Gold Standard: Will the metal move higher in 2025?

 Gold, for many, represents the best store of value in uncertain times. The World Gold Council indicates that prices for the metal are likely to climb “modestly” in 2025. Analysts at msn.com explain, “If the economy performs according to market-consensus expectations gold prices should rise at a more modest rate than this year. 

"Gold has potential for upside if central-bank demand proves stronger-than-expected or if a rapid financial deterioration drives safe-haven demand—though a reversal of the interest rate cutting cycle would bring challenges.”




In 2024, the precious metal outperformed itself over a ten year timeline. Prices rose to record highs peaking at US$2,826.30 an ounce in late October.

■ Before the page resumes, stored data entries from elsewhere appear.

(** ** The policy input *)

(** Weakens the predicate under a [Forall], keeping the list. *)
Ltac forall_mono :=
  let H := fresh in intros H; eapply Forall_impl; [exact H|clear H; cbv beta].

Lemma Forall4_map4 {A B} (P : B → Prop) (f : A → B) (t : bhwc A) :
  Forall4 (λ x, P (f x)) t → Forall4 P (map4 f t).
Proof.
  unfold Forall4, map4. rewrite Forall_map. forall_mono. intros im.
  rewrite Forall_map. forall_mono. intros row.
  rewrite Forall_map. forall_mono. intros px.
  by rewrite Forall_map.
Qed.

Lemma Forall4_permute {A} (P : A → Prop) (d : A) (t : bhwc A) :
  Forall (Forall (Forall (λ px, ∀ c, P (nth c px d)))) t →
  Forall4 P (permute_0312 d t).
Proof.
  unfold Forall4, permute_0312. rewrite Forall_map. forall_mono. intros im Him.
  rewrite Forall_map. apply Forall_forall. intros c _.
  rewrite Forall_map. revert Him. forall_mono. intros row.
  rewrite Forall_map. forall_mono. intros px Hpx. apply Hpx.
Qed.

Lemma pixel_in_unit (z : Z) : pixel_range z → in_unit (inject_Z z / 255.0).
Proof.
  unfold pixel_range, in_unit, Qle, Qdiv, Qmult, Qinv, inject_Z. simpl. lia.
Qed.

(** Images with entries in [0,255] are prepared into entries in [0,1]. *)
Lemma prepare_image_in_unit (im : bhwc Z) :
  Forall4 pixel_range im → Forall4 in_unit (t_data (prepare_image im)).
Proof.
  intros Him. unfold prepare_image, to_device, div_scalar. simpl.
  apply Forall4_map4, Forall4_permute. unfold to_float32, map4.
  rewrite Forall_map. revert Him. forall_mono. intros imb.
  rewrite Forall_map. forall_mono. intros row.
  rewrite Forall_map. forall_mono. intros px Hpx c.
  change 0%Q with (inject_Z 0). rewrite map_nth. apply pixel_in_unit.
  destruct (nth_in_or_default c px 0%Z) as [Hin| ->].
  - rewrite Forall_forall in Hpx. apply Hpx. by apply list_elem_of_In.
  - unfold pixel_range. lia.
Qed.

Lemma channels_map {A B} (f : A → B) (im : image A) :
  channels (map (map (map f)) im) = channels im.
Proof. destruct im as [|[|px row] im]; simpl; try done. apply length_map. Qed.

Lemma nth_map_nil {A B} (f : list A → list B) (l : list (list A)) (n : nat) :
  f [] = [] → nth n (map f l) [] = f (nth n l []).
Proof. intros H. rewrite <- H at 1. apply map_nth. Qed.

Lemma nth_map_lt {A B} (f : A → B) (l : list A) (n : nat) (d : A) (d' : B) :
  (n < length l)%nat → nth n (map f l) d' = f (nth n l d).
Proof.
  intros H. rewrite (nth_indep _ d' (f d)) by (by rewrite length_map).
  apply map_nth.
Qed.

(** The prepared image is channel first: its entry at [b, c, i, j] is the
    entry at [b, i, j, c] of the observation's image, divided by 255. *)
Lemma prepare_image_entry (im : bhwc Z) (b c i j : nat) :
  (c < channels (nth b im []))%nat →
  (j < length (nth i (nth b im []) []))%nat →
  at4 0%Q (t_data (prepare_image im)) b c i j
  = (inject_Z (at4 0%Z im b i j c) / 255.0)%Q.
Proof.
  intros Hc Hj. unfold at4, prepare_image, to_device, div_scalar, permute_0312,
    to_float32, map4, bhwc, image in *. simpl.
  rewrite 5!nth_map_nil by done. cbv beta.
  set (imb := nth b im []) in *.
  rewrite channels_map.
  rewrite (nth_map_lt _ (seq 0 (channels imb)) c 0%nat) by (by rewrite length_seq).
  rewrite seq_nth by done. simpl.
  rewrite 2!nth_map_nil by done.
  set (row := nth i imb []) in *.
  rewrite (nth_map_lt _ _ j 0%Q) by (by rewrite !length_map).
  f_equal.
  rewrite (nth_map_lt _ _ j []) by (by rewrite !length_map).
  rewrite (nth_map_nil (map inject_Z)) by done.
  rewrite (map_nth inject_Z _ 0%Z). done.
Qed.

Lemma make_batch_lookup (state : tensor (list (list Q)))
    (top side wrist : tensor (bhwc Q)) :
  let b := make_batch state top side wrist in
  dom b = {[ OBS_STATE; "observation.image2"; "observation.image";
             "observation.image3"; "task" ]} ∧
  b !! OBS_STATE = Some (BState state) ∧
  b !! "observation.image2" = Some (BImage top) ∧
  b !! "observation.image" = Some (BImage wrist) ∧
  b !! "observation.image3" = Some (BImage side) ∧
  b !! "task" = Some (BText "Pick up the red cube.").
Proof.
  intros b. unfold b, make_batch. split.
  { rewrite !dom_insert_L, dom_empty_L. set_solver. }
  repeat split; by repeat (rewrite lookup_insert_ne by done); rewrite lookup_insert_eq.
Qed.

Lemma app_eq_cons_split {A} (l1 l2 hd tl : list A) (x : A) :
  l1 ++ l2 = hd ++ x :: tl →
  (∃ tl1, l1 = hd ++ x :: tl1 ∧ tl = tl1 ++ l2) ∨
  (∃ hd2, hd = l1 ++ hd2 ∧ l2 = hd2 ++ x :: tl).
Proof.
  revert hd. induction l1 as [|a l1 IH]; intros hd H.
  - right. by exists hd.
  - destruct hd as [|b hd]; simpl in H.
    + injection H as -> <-. left. by exists l1.
    + injection H as -> H. destruct (IH hd H) as [(tl1 & -> & ->)|(hd2 & -> & ->)].
      * left. by exists tl1.
      * right. by exists hd2.
Qed.

(** A property of every position of a log that survives extending the log
    on both sides holds for a concatenation if it holds for both parts. *)
Lemma local_app {A} (R : list A → A → list A → Prop) (e1 e2 : list A) :
  (∀ l hd x tl l', R hd x tl → R (l ++ hd) x (tl ++ l')) →
  (∀ hd x tl, e1 = hd ++ x :: tl → R hd x tl) →
  (∀ hd x tl, e2 = hd ++ x :: tl → R hd x tl) →
  ∀ hd x tl, e1 ++ e2 = hd ++ x :: tl → R hd x tl.
Proof.
  intros Hstable H1 H2 hd x tl Heq.
  apply app_eq_cons_split in Heq as [(tl1 & Heq & ->)|(hd2 & -> & Heq)].
  - apply (Hstable [] hd x tl1 e2). by apply H1.
  - rewrite <- (app_nil_r tl). apply (Hstable e1 hd2 x tl []). by apply H2.
Qed.

Section Facts.

Context {action7 : Type}.
Variable convert_7_to_6 : list (list Q) → list Q.
Variable convert_6_to_7 : list (list Q) → action7.
Context {policy_state : Type}.
Variable select_action :
  policy_state → gmap string batch_value → list (list Q) * policy_state.
Context {env_state : Type}.
Variable env_step : env_state → action7 → step_result * env_state.
Variable env_metadata : gmap string nat.

Abbreviation ev := (@event action7).
Abbreviation st := (@locals policy_state env_state).
Abbreviation body := (iteration convert_7_to_6 convert_6_to_7 select_action env_step).
Abbreviation loop := (while_not_done convert_7_to_6 convert_6_to_7 select_action env_step).
Abbreviation main :=
  (script convert_7_to_6 convert_6_to_7 select_action env_step env_metadata).

Implicit Types (tr evs opens closes pre post : list ev) (s : st).
Implicit Types (ws : gmap string string).

#[local] Arguments make_batch : simpl never.
#[local] Arguments prepare_state : simpl never.
#[local] Arguments prepare_image : simpl never.
#[local] Arguments scale_action : simpl never.
#[local] Arguments path_str : simpl never.
#[local] Arguments truediv : simpl never.

Ltac fold_video_path :=
  repeat match goal with
  | |- context [path_str (truediv output_dir (?uid +:+ ".mp4"))] =>
      change (path_str (truediv output_dir (uid +:+ ".mp4"))) with (video_path uid)
  end.

Lemma open_writers_spec uids ws :
  ∃ evs ws',
    open_writers env_metadata uids ws = (evs, Done ws') ∧
    (∀ uid, ws' !! uid = if decide (uid ∈ uids) then Some uid else ws !! uid) ∧
    opened evs = uids ∧
    closed evs = [] ∧ appended evs = [] ∧ env_results evs = [] ∧
    env_actions evs = [] ∧ policy_inputs evs = [] ∧
    policy_outputs evs = [] ∧ verdicts evs = [].
Proof.
  revert ws. induction uids as [|uid uids IH]; intros ws.
  - exists [], ws. repeat split; done.
  - destruct (IH (<[uid := uid]> ws))
      as (evs & ws' & Hrun & Hws & Ho & Hc & Ha & Hr & Hac & Hpi & Hpo & Hv).
    exists (GetWriter uid (video_path uid) (fps env_metadata)
            :: Print (MsgOpened uid (video_path uid)) :: evs), ws'.
    split.
    { simpl. fold_video_path. by rewrite Hrun. }
    split.
    { intros k. rewrite Hws. destruct (decide (k = uid)) as [->|Hne].
      - rewrite lookup_insert_eq. rewrite (decide_True (P := uid ∈ uid :: uids));
          [|by left]. by destruct (decide (uid ∈ uids)).
      - rewrite lookup_insert_ne by done.
        destruct (decide (k ∈ uids)) as [Hin|Hin].
        + by rewrite decide_True by (by right).
        + rewrite decide_False; [done|]. by intros [?|?]%elem_of_cons. }
    match goal with |- context [?a :: ?b :: evs] =>
      change (a :: b :: evs) with ([a; b] ++ evs) end.
    unfold opened, closed, appended, env_results, env_actions, policy_inputs,
      policy_outputs, verdicts in *.
    rewrite !omap_app, Ho, Hc, Ha, Hr, Hac, Hpi, Hpo, Hv. repeat split; done.
Qed.

Lemma close_writers_spec (items : list (string * string)) :
  ∃ evs,
    close_writers (action7 := action7) items = (evs, Done tt) ∧
    closed evs = items.*2 ∧
    opened evs = [] ∧ appended evs = [] ∧ env_results evs = [] ∧
    env_actions evs = [] ∧ policy_inputs evs = [] ∧
    policy_outputs evs = [] ∧ verdicts evs = [].
Proof.
  induction items as [|[uid w] items (evs & Hrun & Hc & Ho & Ha & Hr & Hac & Hpi & Hpo & Hv)].
  - exists []. repeat split; done.
  - exists (CloseWriter w :: Print (MsgSaved uid (video_path uid)) :: evs).
    split.
    { simpl. fold_video_path. by rewrite Hrun. }
    match goal with |- context [?a :: ?b :: evs] =>
      change (a :: b :: evs) with ([a; b] ++ evs) end.
    unfold opened, closed, appended, env_results, env_actions, policy_inputs,
      policy_outputs, verdicts in *.
    rewrite !omap_app, Ho, Hc, Ha, Hr, Hac, Hpi, Hpo, Hv. repeat split; done.
Qed.

Lemma only_appends evs :
  evs = (λ p, AppendData p.1 p.2) <$> appended evs →
  opened evs = [] ∧ closed evs = [] ∧ env_results evs = [] ∧
  env_actions evs = [] ∧ policy_inputs evs = [] ∧
  policy_outputs evs = [] ∧ verdicts evs = [].
Proof.
  intros ->. generalize (appended evs). intros l.
  repeat split; induction l as [|[w f] l IH]; simpl; done.
Qed.

Lemma append_frames_spec ws items :
  ∃ evs out,
    append_frames (action7 := action7) ws items = (evs, out) ∧
    out ≠ OutOfFuel ∧
    evs = (λ p, AppendData p.1 p.2) <$> appended evs ∧
    (∀ p, p ∈ appended evs → ∃ item, item ∈ items ∧ frame_item ws item = Some p) ∧
    (out = Done tt → appended evs = omap (frame_item ws) items ∧
                     Forall (λ item, is_Some (frame_item ws item)) items) ∧
    (∀ e, out = Raised e → ∃ item, item ∈ items ∧ frame_error ws item = Some e).
Proof.
  induction items as [|[uid data] items (evs & out & Hrun & Hfuel & Hev & Hin & Hdone & Herr)].
  - exists [], (Done tt). repeat split; try done.
    intros p Hp. by apply elem_of_nil in Hp.
  - simpl. unfold frame_item at 1 2, frame_error at 1. simpl.
    destruct (frame_of (rgb data)) as [f|] eqn:Hf; simpl.
    + unfold getitem. destruct (ws !! uid) as [w|] eqn:Hw; simpl.
      * rewrite Hrun. exists (AppendData w f :: evs), out.
        change (appended (AppendData w f :: evs)) with ((w, f) :: appended evs).
        split; [done|]. split; [done|].
        split; [rewrite fmap_cons; simpl; f_equal; exact Hev|].
        split.
        { intros p [->|Hp]%elem_of_cons.
          - exists (uid, data). split; [by left|].
            unfold frame_item. simpl. by rewrite Hf, Hw.
          - destruct (Hin p Hp) as (item & ? & ?). exists item.
            split; [by right|done]. }
        split.
        { intros Hd. destruct (Hdone Hd) as [-> HF]. split; [done|].
          constructor; [|done]. unfold frame_item. simpl. rewrite Hf, Hw. eauto. }
        intros e He. destruct (Herr e He) as (item & ? & ?).
        exists item. split; [by right|done].
      * exists [], (Raised (KeyError uid)).
        repeat split; try done.
        { intros p Hp. by apply elem_of_nil in Hp. }
        intros e [= <-]. exists (uid, data). split; [by left|].
        unfold frame_error. simpl. by rewrite Hf, Hw.
    + exists [], (Raised IndexError).
      repeat split; try done.
      { intros p Hp. by apply elem_of_nil in Hp. }
      intros e [= <-]. exists (uid, data). split; [by left|].
      unfold frame_error. simpl. by rewrite Hf.
Qed.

Total gold demand in the third quarter surpassed US $100 billion for the first time although there was a short sell-off following Donald Trump’s victory in the U.S. presidential election in early November.

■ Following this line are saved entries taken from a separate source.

Lemma last_part_no_slash s cur : no_slash s → last_part s cur = cur +:+ s.
Proof.
  unfold no_slash. revert cur. induction s as [|c s IH]; intros cur Hs; simpl in *.
  - by rewrite append_nil_r.
  - inversion_clear Hs as [|?? Hc Hs'].
    destruct (Ascii.eqb_spec c "/") as [->|_]; [done|].
    rewrite IH by done. by rewrite append_assoc.
Qed.

Lemma last_part_after_slash p s cur :
  last_part (p +:+ String "/" s) cur = last_part s EmptyString.
Proof.
  revert cur. induction p as [|c p IH]; intros cur; [done|].
  rewrite append_cons. simpl. destruct (Ascii.eqb c "/"); apply IH.
Qed.

(** When no file name is given, or an empty one, the destination is named
    by what follows the last slash of the path of the URL, and by the whole
    path when it has no slash. *)
Theorem derived_filename netloc dir name :
  no_slash name →
  resolve None (UrlParts netloc (dir +:+ String "/" name)) = name
  ∧ resolve (Some EmptyString) (UrlParts netloc (dir +:+ String "/" name)) = name
  ∧ resolve None (UrlParts netloc name) = name.
Proof.
  intros Hname. unfold resolve. simpl.
  by rewrite last_part_after_slash, !last_part_no_slash.
Qed.

Lemma derived_filename_witness :
  no_slash "data.bin"
  ∧ resolve None (UrlParts "example.org" ("/pub" +:+ String "/" "data.bin")) = "data.bin"%string
  ∧ resolve (Some EmptyString) (UrlParts "example.org" ("/pub" +:+ String "/" "data.bin"))
    = "data.bin"%string
  ∧ resolve None (UrlParts "example.org" "data.bin") = "data.bin"%string.
Proof.
  assert (no_slash "data.bin") as Hname.
  { unfold no_slash. simpl. repeat constructor; discriminate. }
  split; [exact Hname|].
  exact (derived_filename "example.org" "/pub" "data.bin" Hname).
Defined.

(** ** The command line *)

Section MainFacts.

Variable w : env.
Variable urlparse : string → url_parts.
Variable repr : string → string.


Lemma set_options_cons s oa opts :
  set_options repr s (oa :: opts)
  = match set_option repr s oa with
    | inl msg => inl msg
    | inr s' => set_options repr s' opts
    end.
Proof. reflexivity. Qed.



Lemma last_value_cons o o' a opts :
  last_value o ((o', a) :: opts)
  = match last_value o opts with
    | Some v => Some v
    | None => if decide (o' = o) then Some a else None
    end.
Proof.
  unfold last_value. rewrite filter_cons. simpl.
  destruct (decide (o' = o)); [|by destruct (last _)].
  rewrite fmap_cons, last_cons. by destruct (last _).
Qed.

Lemma set_option_inr s0 o a s1 :
  set_option repr s0 (o, a) = inr s1 →
  s_url s1 = s_url s0
  ∧ s_filename s1 = (if decide (o = "-o"%string) then Some a else s_filename s0)
  ∧ (if decide (o = "-c"%string) then Py.int a = Some (s_chunk_size s1)
     else s_chunk_size s1 = s_chunk_size s0)
  ∧ (if decide (o = "-m"%string) then Py.int a = Some (s_max_chunks s1)
     else s_max_chunks s1 = s_max_chunks s0)
  ∧ (if decide (o = "-p"%string) then Py.int a = Some (s_dop s1)
     else s_dop s1 = s_dop s0)
  ∧ s_force s1 = (if decide (o = "-f"%string) then true else s_force s0).
Proof.
  unfold set_option, int_arg.
  destruct (String.eqb_spec o "-o") as [->|?]; [by intros [= <-]|].
  destruct (String.eqb_spec o "-c") as [->|?].
  { destruct (Py.int a); [by intros [= <-]|done]. }
  destruct (String.eqb_spec o "-m") as [->|?].
  { destruct (Py.int a); [by intros [= <-]|done]. }
  destruct (String.eqb_spec o "-f") as [->|?]; [by intros [= <-]|].
  destruct (String.eqb_spec o "-p") as [->|?].
  { destruct (Py.int a); [by intros [= <-]|done]. }
  intros [= <-]. by repeat case_decide.
Qed.

Lemma set_options_inr s0 opts s :
  set_options repr s0 opts = inr s →
  s_url s = s_url s0
  ∧ s_filename s = match last_value "-o" opts with Some a => Some a | None => s_filename s0 end
  ∧ match last_value "-c" opts with
    | Some a => Py.int a = Some (s_chunk_size s)
    | None => s_chunk_size s = s_chunk_size s0
    end
  ∧ match last_value "-m" opts with
    | Some a => Py.int a = Some (s_max_chunks s)
    | None => s_max_chunks s = s_max_chunks s0
    end
  ∧ match last_value "-p" opts with
    | Some a => Py.int a = Some (s_dop s)
    | None => s_dop s = s_dop s0
    end
  ∧ (s_force s = true ↔ s_force s0 = true ∨ ∃ a, ("-f"%string, a) ∈ opts).
Proof.
  revert s0. induction opts as [|[o a] opts IH]; intros s0.
  - intros [= <-]. split_and!; try done. split; [by left|].
    by intros [?|[? ?%elem_of_nil]].
  - rewrite set_options_cons.
    destruct (set_option repr s0 (o, a)) as [msg|s1] eqn:Hset; [done|].
    intros Hs. destruct (IH _ Hs) as (Hu & Hf & Hc & Hm & Hp & Hforce).
    destruct (set_option_inr _ _ _ _ Hset) as (Hu1 & Hf1 & Hc1 & Hm1 & Hp1 & Hforce1).
    rewrite !last_value_cons. split_and!.
    + congruence.
    + destruct (last_value "-o" opts); [done|]. rewrite Hf, Hf1.
      by destruct (decide (o = "-o"%string)).
    + destruct (last_value "-c" opts); [done|].
      destruct (decide (o = "-c"%string)); congruence.
    + destruct (last_value "-m" opts); [done|].
      destruct (decide (o = "-m"%string)); congruence.
    + destruct (last_value "-p" opts); [done|].
      destruct (decide (o = "-p"%string)); congruence.
    + rewrite Hforce, Hforce1. split.
      * intros [Htrue|[a' Hin]].
        -- case_decide as Ho; [|by left]. subst o. right. exists a. left.
        -- right. exists a'. by right.
      * intros [Htrue|[a' Hin]].
        -- left. case_decide; done.
        -- apply elem_of_cons in Hin as [[= <- <-]|Hin]; [|eauto].
           left. by rewrite decide_True.
Qed.

(** When a command line written in ASCII is accepted, [getopt] has left
    exactly the URL, and each argument of the call of [mget] is what the
    last occurrence of its option says, or the default when the option is
    absent: 1048576 bytes, 4 chunks, one worker, no file name, no
    overwriting. *)
Theorem options_last_wins prog args s st :
  Forall ascii_text args →
  parse repr args = inr s →
  ∃ opts,
    Getopt.getopt args "o:p:c:m:f" = inr (opts, [s_url s])
    ∧ s_filename s = last_value "-o" opts
    ∧ match last_value "-c" opts with
      | Some a => Py.int a = Some (s_chunk_size s)
      | None => s_chunk_size s = 1048576
      end
    ∧ match last_value "-m" opts with
      | Some a => Py.int a = Some (s_max_chunks s)
      | None => s_max_chunks s = 4
      end
    ∧ match last_value "-p" opts with
      | Some a => Py.int a = Some (s_dop s)
      | None => s_dop s = 1
      end
    ∧ (s_force s = true ↔ ∃ a, ("-f"%string, a) ∈ opts)
    ∧ main w urlparse repr prog args st
      = mget w (urlparse (s_url s)) (s_chunk_size s) (s_filename s) (s_max_chunks s)
          (s_force s) (s_dop s) st.
Proof.
  intros _ Hparse. unfold main. rewrite Hparse. unfold parse in Hparse.
  destruct (Getopt.getopt args "o:p:c:m:f") as [msg|[opts rest]]; [done|].
  destruct rest as [|u [|u' rest]]; [done| |done].
  destruct (set_options_inr _ _ _ Hparse) as (Hu & Hf & Hc & Hm & Hp & Hforce).
  simpl in *. exists opts. rewrite Hu. split_and!; try done.
  - rewrite Hf. by destruct (last_value "-o" opts).
  - rewrite Hforce. split; [by intros [?|?]|by right].
Qed.

(** [getopt] stops at the first argument that is not an option, so options
    written after the URL count as further arguments: the command line is
    turned down with [Must provide url], and nothing is downloaded. *)
Theorem options_after_url_rejected prog u rest st :
  String.prefix "-" u = false → rest ≠ [] →
  main w urlparse repr prog (u :: rest) st
  = (inl (SystemExit 1),
     State (files st) (log st ++ [EvPrint "Must provide url"; EvPrint (usage prog)])).
Proof.
  intros Hu Hrest.
  assert (parse repr (u :: rest) = inl "Must provide url"%string) as Hparse.
  { unfold parse.
    assert (Getopt.getopt (u :: rest) "o:p:c:m:f" = inr ([], u :: rest)) as ->.
    { destruct u as [|c u]; [done|]. simpl in *.
      destruct (Ascii.ascii_dec "-" c) as [<-|Hne].
      - by destruct u.
      - destruct c as [[] [] [] [] [] [] [] []]; try done. }
    by destruct rest. }
  unfold main. rewrite Hparse. run. by rewrite <- app_assoc.
Qed.

End MainFacts.


Lemma options_last_wins_witness :
  let args := ["-c"; "7"; "-c"; "5"; "-f"; "http://example.org/pub/data.bin"]%string in
  let s := Settings "http://example.org/pub/data.bin" 5 None 4 true 1 in
  Forall ascii_text args
  ∧ parse (λ a, a) args = inr s
  ∧ ∃ opts,
      Getopt.getopt args "o:p:c:m:f" = inr (opts, [s_url s])
      ∧ s_filename s = last_value "-o" opts
      ∧ match last_value "-c" opts with
        | Some a => Py.int a = Some (s_chunk_size s)
        | None => s_chunk_size s = 1048576
        end
      ∧ match last_value "-m" opts with
        | Some a => Py.int a = Some (s_max_chunks s)
        | None => s_max_chunks s = 4
        end
      ∧ match last_value "-p" opts with
        | Some a => Py.int a = Some (s_dop s)
        | None => s_dop s = 1
        end
      ∧ (s_force s = true ↔ ∃ a, ("-f"%string, a) ∈ opts)
      ∧ main demo_world (λ _, demo_url) (λ a, a) "mget.py" args fresh
        = mget demo_world ((λ _, demo_url) (s_url s)) (s_chunk_size s) (s_filename s)
            (s_max_chunks s) (s_force s) (s_dop s) fresh.
Proof.
  intros args s. split; [by repeat constructor|]. split; [reflexivity|].
  apply (options_last_wins demo_world (λ _, demo_url) (λ a, a) "mget.py" args s fresh).
  - by repeat constructor.
  - reflexivity.
Defined.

Prices today are still sit up more than 25 per cent in the year-to-date, the analysts state. Driving demand also are central-bank purchases and safe-haven demand against market volatility and geopolitical risks.

The market is proceeding in step, as expected, however we want to remind you of how many times government action has affected the value of gold held and also silver.

As chronicled at Moneymetals.com, in 1933 U.S. President Franklyn D. Roosevelt (FDR) signed Executive Order 6102, forbidding individuals and most companies from holding gold coins, gold bullion, gold bars, gold ingots, and gold certificates.

“ FDR required all of those who did possess these gold items to sell them to the US government for $20.67 per Troy ounce in fiat currency. This order was made possible via the Trading with the Enemy Act of 1917, and the Emergency Banking Act on March 9, 1933,” moneymetals outlines.

1934 in the Silver Purchase Act of 1934, U.S. President Roosevelt issued Executive Order 6814 to confiscate and nationalize silver, outlawing private ownership of quantities of more than 500 Troy ounces.

Then in 1934 the Gold Reserve Act of 1934 was established and increased the price of a Troy ounce of gold to $35. Devalued the gold dollar up to 40 per cent. This made silver to gold ratio 35:1.

In 1945 The Bretton Woods Agreement and System was agreed upon in 1944 and ratified in 1945. This established the U.S. dollar as the international standard for pegging other currencies, while the U.S. was to peg against gold. This agreement established the International Monetary Fund (IMF) and the World Bank. The Bretton Woods System lasted from 1945 to mostly the early 1970s.

In 1970 CE the Economic Stabilization Act of 1970 began the process of making the US dollar a strictly fiat currency . In 1971 the terminated all gold sales or purchases, and the conversion of foreign currencies into gold.

In 1999 the Washington Agreement on Gold limits the amount of gold that central banks can sell, helping to stabilize prices.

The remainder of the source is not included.